Re: Extensible storage manager API - SMGR hook Redux

From: Andreas Karlsson <andreas(at)proxel(dot)se>
To: Tristan Partin <tristan(at)neon(dot)tech>, PostgreSQL Hackers <pgsql-hackers(at)postgresql(dot)org>
Cc: Matthias van de Meent <boekewurm+postgres(at)gmail(dot)com>, Heikki Linnakangas <hlinnaka(at)iki(dot)fi>, Andres Freund <andres(at)anarazel(dot)de>, zsolt(dot)parragi(at)cancellar(dot)hu, nitinjadhavpostgres(at)gmail(dot)com, gongxun0928(at)gmail(dot)com
Subject: Re: Extensible storage manager API - SMGR hook Redux
Date: 2025-02-03 11:27:23
Message-ID: cd68e15f-35b3-4dea-bd62-cf88eeaa0fbe@proxel.se
Views: Raw Message | Whole Thread | Download mbox | Resend email
Thread:
Lists: pgsql-hackers

Hi!

We at Percona are very interested in this patch for our transparent data
encryption extension. So we would love to collaborate with you, and
anyone else interested, on making the SMGR extensible.

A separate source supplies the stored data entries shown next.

(** * A queueing-network simulator: shallow embedding and verification

    Embedding of [ConsoleApplication1.cpp]: three request sources feed two
    devices through a bounded buffer; an event calendar drives the run.

    Conventions of the embedding.
    - [int] values are integers of [Z]; signed overflow is undefined in C++,
      so the counters are modelled on the executions that stay in range.
      The two sentinels the scans compare against ([INT_MAX] and [-1]) are
      kept as the code has them.
    - [double] times are rationals of [Q] (exact arithmetic).
    - [std::queue<Request*>] is a list, front first; [push] appends.
    - A [Request*] is the request's record together with its address
      [ptr]; the program never holds two live owners of one request, so
      the record travels with the pointer.
    - An operation whose behaviour is undefined in C++ (indexing a vector
      out of range, a remainder by zero, [top] of an empty calendar)
      returns [None]. *)

From Stdlib Require Import ZArith QArith Qround List Lia Lqa Permutation Bool.
Import ListNotations.

Open Scope Z_scope.

(** ** Small library: the error monad and vectors *)

Definition bind {A B : Type} (m : option A) (k : A -> option B) : option B :=
  match m with
  | Some a => k a
  | None => None
  end.

Notation "x <- m ;; k" := (bind m (fun x => k))
  (at level 61, m at next level, right associativity).
Notation "' p <- m ;; k" := (bind m (fun p => k))
  (at level 61, p pattern, m at next level, right associativity).

(** [v[i]] of a [std::vector]: defined only inside the vector. *)
Definition vec_at {A : Type} (v : list A) (i : Z) : option A :=
  if i <? 0 then None else nth_error v (Z.to_nat i).

Fixpoint update_nth {A : Type} (n : nat) (f : A -> A) (v : list A) : list A :=
  match v, n with
  | [], _ => []
  | x :: v', O => f x :: v'
  | x :: v', S n' => x :: update_nth n' f v'
  end.

(** [v[i] = f(v[i])], defined only inside the vector. *)
Definition vec_update {A : Type} (v : list A) (i : Z) (f : A -> A) : option (list A) :=
  match vec_at v i with
  | Some _ => Some (update_nth (Z.to_nat i) f v)
  | None => None
  end.

Definition Qltb (x y : Q) : bool := negb (Qle_bool y x).

Definition INT_MAX : Z := 2147483647.

(** Conversion of an [int] to [size_t] (64 bits), as the comparison of
    [buffer.size()] with [max_size] performs it. *)
Definition to_size_t (z : Z) : Z := z mod 2 ^ 64.

(** ** Request *)

Module Request.

Record t : Type := mk {
  ptr : nat;
  source_id : Z;
  request_id : Z;
  arrival_time : Q;
  start_service_time : Q;
  finish_service_time : Q
}.

Definition new (p : nat) (src_id req_id : Z) (arr_time : Q) : t :=
  mk p src_id req_id arr_time 0 0.

Definition set_start_service_time (x : Q) (r : t) : t :=
  mk (ptr r) (source_id r) (request_id r) (arrival_time r) x
     (finish_service_time r).

Definition set_finish_service_time (x : Q) (r : t) : t :=
  mk (ptr r) (source_id r) (request_id r) (arrival_time r)
     (start_service_time r) x.

End Request.

(** ** Buffer *)

Module Buffer.

Record t : Type := mk {
  buffer : list Request.t;
  max_size : Z
}.

Definition isFull (b : t) : bool :=
  to_size_t (max_size b) <=? Z.of_nat (length (buffer b)).

Definition isEmpty (b : t) : bool :=
  match buffer b with [] => true | _ => false end.

Definition getSize (b : t) : Z := Z.of_nat (length (buffer b)).

Definition addRequest (request : Request.t) (b : t) : t :=
  mk (buffer b ++ [request]) (max_size b).

(** [while (!temp.empty()) { buffer.push(temp.front()); temp.pop(); }] *)
Fixpoint refill (buffer temp : list Request.t) : list Request.t :=
  match temp with
  | [] => buffer
  | req :: temp' => refill (buffer ++ [req]) temp'
  end.

(** First loop of [getNextRequest]: the scan for the serving source. *)
Fixpoint scan_packet (current_serving_source : Z) (buffer temp : list Request.t)
         (found : option Request.t) : list Request.t * option Request.t :=
  match buffer with
  | [] => (temp, found)
  | req :: buffer' =>
      if (Request.source_id req =? current_serving_source)
         && (match found with None => true | Some _ => false end)
      then scan_packet current_serving_source buffer' temp (Some req)
      else scan_packet current_serving_source buffer' (temp ++ [req]) found
  end.

(** Second loop of [getNextRequest]: the scan for the smallest source. *)
Fixpoint scan_best (buffer temp : list Request.t) (best_request : option Request.t)
         (best_source : Z) : list Request.t * option Request.t * Z :=
  match buffer with
  | [] => (temp, best_request, best_source)
  | req :: buffer' =>
      if Request.source_id req <? best_source
      then scan_best buffer'
             (match best_request with Some b => temp ++ [b] | None => temp end)
             (Some req) (Request.source_id req)
      else scan_best buffer' (temp ++ [req]) best_request best_source
  end.

(** The part of [getNextRequest] from the second emptiness test on. *)
Definition select_best (buffer : list Request.t) (current_serving_source : Z)
  : option Request.t * list Request.t * Z :=
  match buffer with
  | [] => (None, buffer, -1)
  | _ =>
      let '(temp, best_request, best_source) := scan_best buffer [] None INT_MAX in
      let buffer' := refill [] temp in
      match best_request with
      | Some _ => (best_request, buffer', best_source)
      | None => (best_request, buffer', current_serving_source)
      end
  end.

(** [getNextRequest(current_serving_source)] on the queue: the returned
    pointer, the queue afterwards and the marker afterwards. *)
Definition getNextRequest_queue (buffer : list Request.t) (current_serving_source : Z)
  : option Request.t * list Request.t * Z :=
  match buffer with
  | [] => (None, buffer, -1)
  | _ =>
      if negb (current_serving_source =? -1)
      then
        let '(temp, found) := scan_packet current_serving_source buffer [] None in
        let buffer' := refill [] temp in
        match found with
        | Some _ => (found, buffer', current_serving_source)
        | None => select_best buffer' (-1)
        end
      else select_best buffer current_serving_source
  end.

Definition getNextRequest (b : t) (current_serving_source : Z)
  : option Request.t * t * Z :=
  let '(r, q, m) := getNextRequest_queue (buffer b) current_serving_source in
  (r, mk q (max_size b), m).
(** The body of [for v in range(num_vehicles)]. *)
Definition extract_vehicle (v : nat) (s : Store) : option Store :=
  let index := Start (manager (routing s)) v in
  '(index, route_nodes, route_times, total_load) ←
    route_loop s (GetNumberOfIndices (manager (routing s))) index [] [] 0%Z;
  (* add final depot *)
  let node := IndexToNode (manager (routing s)) index in
  let time_val := CumulValue (solution s) "Time" index in
  let route_nodes := route_nodes ++ [node] in
  let route_times := route_times ++ [time_val] in
  if 2 <? length route_nodes
  then Some {| routing := routing s;
               solution := solution s;
               vehicle_routes := dict_set v route_nodes (vehicle_routes s);
               vehicle_times := dict_set v route_times (vehicle_times s);
               vehicle_loads := dict_set v total_load (vehicle_loads s) |}
  else Some s.

Definition extract_routes (s : Store) : option Store :=
  for_each (seq 0 num_vehicles) extract_vehicle s.

(** The console report: one string per call of [print]. *)
Definition newline : string := String (Ascii.ascii_of_nat 10) EmptyString.

Definition print_route (s : Store) (v : nat) (nodes : list nat) : list string :=
  let names := map (fun i => default EmptyString (cities df !! i)) nodes in
  let times_v := default [] (dict_get v (vehicle_times s)) in
  [ newline +:+ "Vehicle " +:+ pretty v +:+ " route (load="
      +:+ pretty (default 0%Z (dict_get v (vehicle_loads s))) +:+ "):" ]
  ++ map (fun '(name, t) => "  " +:+ name +:+ " at t=" +:+ pretty t) (zip names times_v)
  ++ [ EmptyString ].

Definition print_routes (s : Store) : list string :=
  flat_map (fun '(v, nodes) => print_route s v nodes) (vehicle_routes s).
End Extract.

(** ** 5. Map visualization *)

(** The colour of each route. *)
Definition colors : list string := ["blue"; "red"; "orange"; "purple"; "brown"].

Definition route_colors (routes : list (nat * list nat)) : list (nat * result string) :=
  map (fun '(idx, (v, nodes)) => (v, getitem colors (idx mod length colors)))
      (enumerate routes).

(** The points of each route.  A point of the map is what
    [points_from_xy(lon, lat)] gives once [to_crs] has carried it to the
    map's projection; the projection is the plotting library's. *)
Section Plot.
Variable Point : Type.
Variable to_crs : float -> float -> Point.

Definition geometry (row : Row) : Point := to_crs (lon row) (lat row).

(** [d[k] = x] and [d[k]] on a dictionary with string keys. *)
Fixpoint name_set (k : string) (x : Point) (d : list (string * Point))
    : list (string * Point) :=
  match d with
  | [] => [(k, x)]
  | (k', y) :: d' => if String.eqb k' k then (k, x) :: d' else (k', y) :: name_set k x d'
  end.

Fixpoint name_get (k : string) (d : list (string * Point)) : option Point :=
  match d with
  | [] => None
  | (k', y) :: d' => if String.eqb k' k then Some y else name_get k d'
  end.

(** [coords = {row["city"]: row.geometry for _, row in gdf_points.iterrows()}] *)
Definition coords (df : DataFrame) : list (string * Point) :=
  fold_left (fun d row => name_set (city row) (geometry row) d) df [].

(** What the two lookups of the plotting loop can raise. *)
Inductive LookupError := CitiesIndexError | CoordsKeyError.

(** A list comprehension whose element expression can raise. *)
Fixpoint comprehension {A B : Type} (f : A -> LookupError + B) (l : list A)
    : LookupError + list B :=
  match l with
  | [] => inr []
  | x :: l' =>
      match f x with
      | inl e => inl e
      | inr y =>
          match comprehension f l' with
          | inl e => inl e
          | inr ys => inr (y :: ys)
          end
      end
  end.

(** [route_cities = [cities[i] for i in nodes]] and
    [pts = [coords[c] for c in route_cities]] *)
Definition route_points (df : DataFrame) (nodes : list nat) : LookupError + list Point :=
  match comprehension (fun i => match cities df !! i with
                                | Some c => inr c
                                | None => inl CitiesIndexError
                                end) nodes with
  | inl e => inl e
  | inr route_cities =>
      comprehension (fun c => match name_get c (coords df) with
                              | Some p => inr p
                              | None => inl CoordsKeyError
                              end) route_cities
  end.

End Plot.

(** ** The script from top to bottom *)

(** What the script does to the world around it, in order: the call of the
    library's search and the lines it prints. *)
Inductive Effect :=
| SolveWithParameters (r : RoutingModel) (p : RoutingSearchParameters)
| print (line : string).

(** How a run ends: an uncaught exception, the index manager refusing a table
    without a depot row, [exit()], an extraction loop that never leaves, or
    control reaching the plotting section with the three dictionaries.  The
    search is taken as a call that returns. *)
Inductive Outcome :=
| Raised (e : Exception)
| Aborted
| Exited
| Hangs
| Plots (s : Store).

Record Run := mkRun {
  effects : list Effect;
  outcome : Outcome
}.

Definition script {M : PyMath} (solve : Solver) (df : DataFrame) : Run :=
  match build_matrices df with
  | Raise e => {| effects := []; outcome := Raised e |}
  | Ok (dist_matrix, time_matrix) =>
      if num_nodes df =? 0 then {| effects := []; outcome := Aborted |}
      else
        match declare_routing df time_matrix with
        | Raise e => {| effects := []; outcome := Raised e |}
        | Ok routing =>
            match solve routing params with
            | None =>
                {| effects := [SolveWithParameters routing params;
                               print "No solution found."];
                   outcome := Exited |}
            | Some solution =>
                match extract_routes df (empty_store routing solution) with
                | None =>
                    {| effects := [SolveWithParameters routing params];
                       outcome := Hangs |}
                | Some s' =>
                    {| effects := SolveWithParameters routing params
                                  :: map print (print_routes df s');
                       outcome := Plots s' |}
                end
            end
        end
  end.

I have attached rebased and a bit cleaned up versions of Tristan's
patches plus a couple of patches we have been working on in-house
(mainly my colleague Zsolt). I also have some questions which I would
like to discuss.

0001-0004

The same patches as Tristan posted but rebased and cleaned up a bit to
better follow the code style. I also removed a couple of dead variables
which seemed like left overs.

0005

Since we support having both encrypted and unencrypted relations we use
the RelFileLocator to look up if a relation is encrypted. And to
preserve that information when smgrcreate() creates a new relfile for a
relation we pass along the old RelFileLocator.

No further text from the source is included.